Although the company still bears his name, Henry is no longer the owner — there are actually three now. Paul Sauder, after working for Henry, bought the business in 2012 and was joined by his old friends Philip Dicenanu and Jason Jurchuk in 2016.
Today, the three co-owners aim to keep creating the same quality product while also upgrading facilities and expanding production.
Henry’s Tempeh’s process starts with organic locally grown raw soybeans. The beans are then cooked and inoculated with a tempeh starter. Next, the tempeh is fermented overnight, pasteurized, and hand cut before being packaged.
“Our process came down from Henry, and it comes from a U.S. patent on how we make it, and we’ve developed it and perfected it. We can make tempeh quite fast that’s very high quality and has a long shelf life. But the tempeh’s actually stayed the same throughout this, which is something we’re proud of — that we’ve improved this process while keeping the product the same,” said Diceanu.
That product is also pretty healthy and accommodates many food allergies and preferences.
“We’re ticking a lot of boxes naturally, just by the sheer nature of being tempeh. We are gluten-free, we’re fermented, we’re high in protein, and it’s also a very clean food. There’s only three ingredients. The original tempeh has got three ingredients, and water is actually one,” said Cecile Wehrell, brand ambassador of Henry’s Tempeh.

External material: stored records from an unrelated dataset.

Lemma task_create_update_get_witness :
  tenantFromCtx (tenant_ctx "acme") = task_tenant (demo_task "acme") /\
  exists w1, Create demo_tasks (tenant_ctx "acme") (demo_task "acme") demo_redis = (Ret None, w1) /\
    GetByID demo_tasks (tenant_ctx "acme") "t1" w1 =
      (Ret (Some (norm_Task (fun _ => None) (demo_task "acme")), None), w1).
Proof.
  split; [reflexivity|].
  destruct (task_create_update_get demo_tasks (fun db => db) (tenant_ctx "acme") (demo_task "acme")
    (mkTaskStatus TaskStateWorking 9%Z "") (demo_task_doc "acme") demo_redis demo_laws eq_refl eq_refl)
    as (err & w1 & Hc & Hl); [intros e t; eexists; reflexivity|].
  assert (err = None) as ->.
  { pose proof (f_equal (fun r => match r.1 with Ret e => e | _ => None end) Hc) as He.
    symmetry. exact He. }
  exists w1. split; [exact Hc|]. exact (proj1 (Hl eq_refl)).
Defined.

Lemma appended_artifacts_unseen_witness :
  exists err w',
    AppendArtifact demo_tasks Background "t1" (mkArtifact "a1" "" [] []) demo_redis
      = (Ret err, w') /\
    (GetByID demo_tasks Background "t1" w').1 = (GetByID demo_tasks Background "t1" demo_redis).1.
Proof.
  eexists _, _. split; [apply run_eq; reflexivity|].
  eapply (proj1 (appended_artifacts_unseen demo_tasks (fun db => db) Background "t1"
    (mkArtifact "a1" "" [] []) (message RoleUser []) demo_redis demo_laws)).
  apply run_eq. reflexivity.
Defined.

Lemma update_without_tenant_lost_witness :
  exists w1, Create demo_tasks Background (demo_task "acme") demo_redis = (Ret None, w1) /\
    UpdateStatus demo_tasks Background "t1" (mkTaskStatus TaskStateWorking 9%Z "") w1 =
      (Ret (Some (ErrNew "task t1 not found")), w1).
Proof.
  eexists. split; [apply run_eq; reflexivity|].
  eapply (proj2 (update_without_tenant_lost demo_tasks (fun db => db) Background Background
    (demo_task "acme") (mkTaskStatus TaskStateWorking 9%Z "") (demo_task_doc "acme") demo_redis _
    demo_laws eq_refl _ _ _ eq_refl eq_refl (run_eq _ _ _ eq_refl))).
  Unshelve.
  - discriminate.
  - discriminate.
  - intros a b. do 4 (destruct a as [|? a]; simpl; [discriminate|]). destruct a; discriminate.
Defined.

The company has been delighted to find that the Canadian Food Guide recently gave Canadians more reasons to eat tempeh, and highlighted its nutritious value. “It’s saying that a quarter of your plate needs to be protein, and they actually told Canadians that it would be even better if they were plant-based proteins. So basically, the Canadian Food Guide said to people, ‘Hey. You gotta eat more legumes, you gotta eat more tofu, you gotta eat more tempeh.’ So it’s like, ‘Hey, thanks, guys, for the free marketing’,” said Wehrell.
As Henry’s Tempeh continues to make their product, they are also looking at restructuring to an worker-owned co-operative model, with hopes to accomplish this in 2020.
“We wanted to start thinking about how we get anyone that works here involved in the ownership, and how is that going to play out for making better decisions for the company and for the community. We figure if there’s more stakeholders, then there’s more voices to [advocate] for pushing the business in the right direction beyond just making a profit,” said Diceanu.
Henry’s Tempeh products can be found at most local grocery stores and health stores from Full Circle to Food Basics. More information including recipes can be found on the company website.
And for Henry? Well, he’s still travelling a lot in his retirement, but he stops in for the occasional office party.